Records provided section start

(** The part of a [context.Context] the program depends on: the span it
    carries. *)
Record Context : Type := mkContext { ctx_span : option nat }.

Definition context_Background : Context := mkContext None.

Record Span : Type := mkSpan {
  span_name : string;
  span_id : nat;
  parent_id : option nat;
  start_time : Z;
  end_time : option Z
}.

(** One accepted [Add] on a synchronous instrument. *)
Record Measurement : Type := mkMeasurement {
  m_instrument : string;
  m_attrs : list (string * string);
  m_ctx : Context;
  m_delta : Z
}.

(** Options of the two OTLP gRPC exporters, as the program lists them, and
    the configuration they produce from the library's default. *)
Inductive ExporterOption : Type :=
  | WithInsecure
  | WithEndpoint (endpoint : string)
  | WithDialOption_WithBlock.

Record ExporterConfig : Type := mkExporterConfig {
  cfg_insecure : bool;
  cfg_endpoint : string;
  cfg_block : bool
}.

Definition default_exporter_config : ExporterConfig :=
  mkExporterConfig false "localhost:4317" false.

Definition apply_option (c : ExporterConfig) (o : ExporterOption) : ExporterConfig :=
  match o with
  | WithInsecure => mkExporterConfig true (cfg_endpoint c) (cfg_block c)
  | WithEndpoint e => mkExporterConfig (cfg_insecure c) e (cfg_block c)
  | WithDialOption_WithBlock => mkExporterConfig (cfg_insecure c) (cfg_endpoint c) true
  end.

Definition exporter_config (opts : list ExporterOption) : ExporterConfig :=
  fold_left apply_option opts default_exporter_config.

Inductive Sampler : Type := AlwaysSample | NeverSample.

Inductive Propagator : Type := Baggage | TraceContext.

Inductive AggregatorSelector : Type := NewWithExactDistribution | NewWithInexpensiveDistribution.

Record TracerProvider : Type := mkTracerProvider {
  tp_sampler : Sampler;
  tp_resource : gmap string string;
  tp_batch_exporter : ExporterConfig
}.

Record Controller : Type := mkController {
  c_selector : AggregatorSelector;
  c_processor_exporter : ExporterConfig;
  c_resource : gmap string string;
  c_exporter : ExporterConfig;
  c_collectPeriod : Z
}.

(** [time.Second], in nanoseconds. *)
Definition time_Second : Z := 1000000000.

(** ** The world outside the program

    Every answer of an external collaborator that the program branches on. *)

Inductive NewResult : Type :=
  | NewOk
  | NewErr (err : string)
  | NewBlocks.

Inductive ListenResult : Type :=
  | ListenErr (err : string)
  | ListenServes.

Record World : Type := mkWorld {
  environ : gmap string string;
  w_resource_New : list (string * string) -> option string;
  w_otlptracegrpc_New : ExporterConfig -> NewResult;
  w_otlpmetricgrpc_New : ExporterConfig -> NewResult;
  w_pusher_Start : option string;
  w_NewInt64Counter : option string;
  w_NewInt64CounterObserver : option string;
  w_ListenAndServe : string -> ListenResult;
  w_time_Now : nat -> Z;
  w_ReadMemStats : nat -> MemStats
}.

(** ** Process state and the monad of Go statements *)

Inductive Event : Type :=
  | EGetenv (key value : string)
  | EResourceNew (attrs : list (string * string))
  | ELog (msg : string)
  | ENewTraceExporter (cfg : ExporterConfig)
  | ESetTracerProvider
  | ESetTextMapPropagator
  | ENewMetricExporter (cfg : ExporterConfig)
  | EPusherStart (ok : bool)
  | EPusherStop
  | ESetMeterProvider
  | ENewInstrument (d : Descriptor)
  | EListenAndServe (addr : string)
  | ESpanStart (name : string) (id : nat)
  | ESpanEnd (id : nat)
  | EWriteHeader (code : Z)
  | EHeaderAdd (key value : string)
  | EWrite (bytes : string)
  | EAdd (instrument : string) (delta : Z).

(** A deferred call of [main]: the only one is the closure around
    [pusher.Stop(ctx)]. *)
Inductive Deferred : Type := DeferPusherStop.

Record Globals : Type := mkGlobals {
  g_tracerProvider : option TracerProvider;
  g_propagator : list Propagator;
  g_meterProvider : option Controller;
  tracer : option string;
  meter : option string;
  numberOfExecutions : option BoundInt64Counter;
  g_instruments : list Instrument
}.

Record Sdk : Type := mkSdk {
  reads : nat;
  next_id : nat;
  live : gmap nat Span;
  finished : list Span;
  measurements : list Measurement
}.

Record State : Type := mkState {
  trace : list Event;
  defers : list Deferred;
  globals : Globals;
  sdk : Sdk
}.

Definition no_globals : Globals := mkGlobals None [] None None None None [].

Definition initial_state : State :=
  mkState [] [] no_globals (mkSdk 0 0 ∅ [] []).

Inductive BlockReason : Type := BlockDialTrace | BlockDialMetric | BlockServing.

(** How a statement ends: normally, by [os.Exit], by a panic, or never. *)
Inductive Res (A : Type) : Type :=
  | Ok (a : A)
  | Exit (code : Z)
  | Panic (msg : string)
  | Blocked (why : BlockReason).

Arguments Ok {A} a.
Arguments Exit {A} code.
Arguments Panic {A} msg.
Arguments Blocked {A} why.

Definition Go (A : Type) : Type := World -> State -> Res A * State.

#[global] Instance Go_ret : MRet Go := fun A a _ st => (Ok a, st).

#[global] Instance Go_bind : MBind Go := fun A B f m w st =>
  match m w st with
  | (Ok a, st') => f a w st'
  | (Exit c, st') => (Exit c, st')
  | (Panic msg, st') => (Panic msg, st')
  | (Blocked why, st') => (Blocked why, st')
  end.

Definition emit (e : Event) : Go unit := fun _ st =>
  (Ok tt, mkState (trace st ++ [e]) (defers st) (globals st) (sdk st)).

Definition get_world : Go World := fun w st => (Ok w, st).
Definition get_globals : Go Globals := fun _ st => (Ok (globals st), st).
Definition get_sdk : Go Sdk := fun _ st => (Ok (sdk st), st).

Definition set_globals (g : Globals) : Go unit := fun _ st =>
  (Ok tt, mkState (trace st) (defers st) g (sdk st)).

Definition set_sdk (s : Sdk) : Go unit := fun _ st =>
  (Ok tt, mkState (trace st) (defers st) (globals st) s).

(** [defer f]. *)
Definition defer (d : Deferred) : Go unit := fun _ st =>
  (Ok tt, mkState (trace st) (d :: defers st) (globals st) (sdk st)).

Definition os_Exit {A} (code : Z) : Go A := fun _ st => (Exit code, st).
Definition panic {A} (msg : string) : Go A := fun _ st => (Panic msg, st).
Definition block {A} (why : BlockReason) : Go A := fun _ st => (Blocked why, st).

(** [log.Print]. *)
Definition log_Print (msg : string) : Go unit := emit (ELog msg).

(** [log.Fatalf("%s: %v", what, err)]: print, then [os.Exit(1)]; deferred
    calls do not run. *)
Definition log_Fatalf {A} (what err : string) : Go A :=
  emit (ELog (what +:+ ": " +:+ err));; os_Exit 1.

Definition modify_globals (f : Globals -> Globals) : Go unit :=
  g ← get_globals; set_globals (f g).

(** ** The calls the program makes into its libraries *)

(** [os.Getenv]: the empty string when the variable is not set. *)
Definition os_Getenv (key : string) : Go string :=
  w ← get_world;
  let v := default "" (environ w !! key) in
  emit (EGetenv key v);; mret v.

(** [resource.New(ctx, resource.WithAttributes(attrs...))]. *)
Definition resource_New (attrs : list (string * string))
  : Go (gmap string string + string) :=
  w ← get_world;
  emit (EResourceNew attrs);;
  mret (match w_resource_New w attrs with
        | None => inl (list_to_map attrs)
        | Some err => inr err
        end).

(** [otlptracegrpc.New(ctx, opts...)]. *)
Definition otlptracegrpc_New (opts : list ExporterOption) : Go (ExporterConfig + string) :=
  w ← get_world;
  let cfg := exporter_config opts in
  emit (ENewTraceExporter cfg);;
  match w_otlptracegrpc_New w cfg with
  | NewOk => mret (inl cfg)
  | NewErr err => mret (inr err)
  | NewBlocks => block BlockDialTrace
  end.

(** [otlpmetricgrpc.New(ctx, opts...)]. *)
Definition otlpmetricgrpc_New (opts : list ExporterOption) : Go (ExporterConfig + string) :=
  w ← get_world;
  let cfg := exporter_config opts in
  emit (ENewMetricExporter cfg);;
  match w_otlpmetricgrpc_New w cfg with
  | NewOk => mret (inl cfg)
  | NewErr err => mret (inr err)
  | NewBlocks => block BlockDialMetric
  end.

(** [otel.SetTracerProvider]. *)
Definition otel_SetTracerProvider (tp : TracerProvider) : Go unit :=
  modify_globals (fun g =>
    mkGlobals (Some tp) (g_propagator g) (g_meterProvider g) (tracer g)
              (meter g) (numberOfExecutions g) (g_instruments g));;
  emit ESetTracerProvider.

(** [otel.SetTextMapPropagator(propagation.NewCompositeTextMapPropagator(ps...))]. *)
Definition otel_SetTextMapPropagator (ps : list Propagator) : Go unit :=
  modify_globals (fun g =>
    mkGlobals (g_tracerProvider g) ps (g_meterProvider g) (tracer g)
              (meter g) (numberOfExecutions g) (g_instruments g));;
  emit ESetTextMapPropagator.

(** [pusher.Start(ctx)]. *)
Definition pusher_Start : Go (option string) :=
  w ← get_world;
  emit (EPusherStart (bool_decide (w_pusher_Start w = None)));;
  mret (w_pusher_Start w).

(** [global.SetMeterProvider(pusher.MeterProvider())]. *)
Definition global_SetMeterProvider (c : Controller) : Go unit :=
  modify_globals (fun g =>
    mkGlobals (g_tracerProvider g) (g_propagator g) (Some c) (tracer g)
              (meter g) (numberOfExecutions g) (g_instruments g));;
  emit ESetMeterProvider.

Records provided section end
Records provided section start

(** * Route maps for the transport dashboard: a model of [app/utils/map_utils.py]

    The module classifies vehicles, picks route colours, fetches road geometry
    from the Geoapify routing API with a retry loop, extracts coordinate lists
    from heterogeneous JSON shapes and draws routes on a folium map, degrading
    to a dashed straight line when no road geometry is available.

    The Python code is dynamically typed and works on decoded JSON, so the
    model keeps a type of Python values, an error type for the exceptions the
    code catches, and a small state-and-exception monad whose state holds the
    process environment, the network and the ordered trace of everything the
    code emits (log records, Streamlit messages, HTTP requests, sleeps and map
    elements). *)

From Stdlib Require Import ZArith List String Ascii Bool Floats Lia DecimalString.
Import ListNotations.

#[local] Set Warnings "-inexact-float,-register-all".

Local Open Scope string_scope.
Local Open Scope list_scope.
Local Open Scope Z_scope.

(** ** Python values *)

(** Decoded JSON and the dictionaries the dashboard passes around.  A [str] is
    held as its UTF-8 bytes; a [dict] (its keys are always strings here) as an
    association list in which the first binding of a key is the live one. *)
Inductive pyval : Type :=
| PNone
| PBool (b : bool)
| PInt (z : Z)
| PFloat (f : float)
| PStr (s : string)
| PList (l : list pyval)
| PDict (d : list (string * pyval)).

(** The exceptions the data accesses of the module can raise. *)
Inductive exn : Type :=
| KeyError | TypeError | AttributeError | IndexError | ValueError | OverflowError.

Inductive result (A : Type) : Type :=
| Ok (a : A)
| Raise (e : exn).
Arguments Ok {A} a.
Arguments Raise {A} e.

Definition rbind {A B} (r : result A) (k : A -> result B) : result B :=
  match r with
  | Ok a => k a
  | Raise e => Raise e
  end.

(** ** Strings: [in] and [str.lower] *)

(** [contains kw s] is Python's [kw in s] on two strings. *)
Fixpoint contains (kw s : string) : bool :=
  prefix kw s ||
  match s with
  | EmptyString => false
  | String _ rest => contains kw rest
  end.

Records provided section end
Records provided section start

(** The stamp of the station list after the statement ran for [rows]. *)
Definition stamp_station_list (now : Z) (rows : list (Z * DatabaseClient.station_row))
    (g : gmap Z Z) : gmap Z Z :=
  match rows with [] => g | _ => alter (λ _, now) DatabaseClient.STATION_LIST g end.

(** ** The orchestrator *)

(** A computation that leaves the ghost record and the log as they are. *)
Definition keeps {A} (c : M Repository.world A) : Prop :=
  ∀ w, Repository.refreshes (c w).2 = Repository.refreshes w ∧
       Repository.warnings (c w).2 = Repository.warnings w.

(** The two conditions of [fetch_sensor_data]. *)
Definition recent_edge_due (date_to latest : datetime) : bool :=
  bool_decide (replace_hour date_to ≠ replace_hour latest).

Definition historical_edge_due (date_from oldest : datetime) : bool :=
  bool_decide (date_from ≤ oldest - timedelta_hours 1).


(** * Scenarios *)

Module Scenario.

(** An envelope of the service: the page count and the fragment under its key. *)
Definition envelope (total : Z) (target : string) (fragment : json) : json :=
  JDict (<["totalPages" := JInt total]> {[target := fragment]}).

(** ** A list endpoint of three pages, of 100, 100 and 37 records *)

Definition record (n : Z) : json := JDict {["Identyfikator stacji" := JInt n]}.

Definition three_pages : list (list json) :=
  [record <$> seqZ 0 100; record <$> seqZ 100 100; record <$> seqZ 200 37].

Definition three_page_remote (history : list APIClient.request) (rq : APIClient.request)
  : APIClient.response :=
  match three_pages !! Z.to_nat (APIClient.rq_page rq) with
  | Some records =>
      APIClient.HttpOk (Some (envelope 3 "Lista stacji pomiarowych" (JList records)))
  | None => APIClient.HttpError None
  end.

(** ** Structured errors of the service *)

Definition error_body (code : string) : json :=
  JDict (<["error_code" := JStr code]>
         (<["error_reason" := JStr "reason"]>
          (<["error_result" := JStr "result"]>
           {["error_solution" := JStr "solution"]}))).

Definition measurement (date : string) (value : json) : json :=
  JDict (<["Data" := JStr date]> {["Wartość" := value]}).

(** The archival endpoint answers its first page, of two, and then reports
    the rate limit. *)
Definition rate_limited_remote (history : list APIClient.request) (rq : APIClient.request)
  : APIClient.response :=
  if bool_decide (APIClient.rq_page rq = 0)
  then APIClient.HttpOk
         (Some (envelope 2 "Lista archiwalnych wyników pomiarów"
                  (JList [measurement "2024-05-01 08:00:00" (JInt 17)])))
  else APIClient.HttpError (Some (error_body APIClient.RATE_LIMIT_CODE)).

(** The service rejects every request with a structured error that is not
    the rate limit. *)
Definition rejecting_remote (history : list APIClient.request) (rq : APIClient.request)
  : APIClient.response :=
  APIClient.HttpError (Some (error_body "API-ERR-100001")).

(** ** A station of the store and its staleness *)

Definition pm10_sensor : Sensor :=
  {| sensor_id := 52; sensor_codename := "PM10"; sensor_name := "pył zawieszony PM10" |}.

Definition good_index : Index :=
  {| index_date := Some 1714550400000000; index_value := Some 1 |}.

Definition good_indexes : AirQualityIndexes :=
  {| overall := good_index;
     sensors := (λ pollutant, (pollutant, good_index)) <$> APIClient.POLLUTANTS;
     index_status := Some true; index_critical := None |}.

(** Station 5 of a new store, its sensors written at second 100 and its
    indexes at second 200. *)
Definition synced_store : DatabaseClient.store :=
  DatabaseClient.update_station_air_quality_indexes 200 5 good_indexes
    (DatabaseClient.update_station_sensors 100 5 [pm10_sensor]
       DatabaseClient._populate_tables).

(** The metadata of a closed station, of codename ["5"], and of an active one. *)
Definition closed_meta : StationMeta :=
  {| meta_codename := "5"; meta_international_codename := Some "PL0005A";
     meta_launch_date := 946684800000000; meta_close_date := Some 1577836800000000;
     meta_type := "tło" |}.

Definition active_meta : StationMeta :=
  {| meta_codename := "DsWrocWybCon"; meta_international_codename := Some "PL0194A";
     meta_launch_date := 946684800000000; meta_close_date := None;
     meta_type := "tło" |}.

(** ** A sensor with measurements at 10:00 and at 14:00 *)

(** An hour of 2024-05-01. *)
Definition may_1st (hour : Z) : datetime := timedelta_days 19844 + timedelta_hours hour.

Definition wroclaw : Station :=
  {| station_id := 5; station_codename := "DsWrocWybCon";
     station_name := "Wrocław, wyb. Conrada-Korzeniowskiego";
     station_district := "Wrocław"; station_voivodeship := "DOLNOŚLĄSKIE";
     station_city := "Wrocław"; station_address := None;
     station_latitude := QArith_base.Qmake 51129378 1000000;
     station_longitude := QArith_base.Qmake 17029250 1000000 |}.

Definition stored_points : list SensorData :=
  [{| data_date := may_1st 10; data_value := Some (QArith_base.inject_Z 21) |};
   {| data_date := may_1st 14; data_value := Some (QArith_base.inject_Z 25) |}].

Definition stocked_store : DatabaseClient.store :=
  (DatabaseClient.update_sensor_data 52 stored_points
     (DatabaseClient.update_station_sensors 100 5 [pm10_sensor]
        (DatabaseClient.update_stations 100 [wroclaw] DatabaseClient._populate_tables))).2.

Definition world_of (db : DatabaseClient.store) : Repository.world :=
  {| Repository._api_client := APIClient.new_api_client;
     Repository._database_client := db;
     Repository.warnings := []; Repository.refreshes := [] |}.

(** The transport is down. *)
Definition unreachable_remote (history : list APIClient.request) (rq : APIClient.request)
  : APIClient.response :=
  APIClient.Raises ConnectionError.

Records provided section end

### How to complete this task
Please go through the entries and show every line with the word "ListenResult".

### Task output
Inductive ListenResult : Type :=
  w_ListenAndServe : string -> ListenResult;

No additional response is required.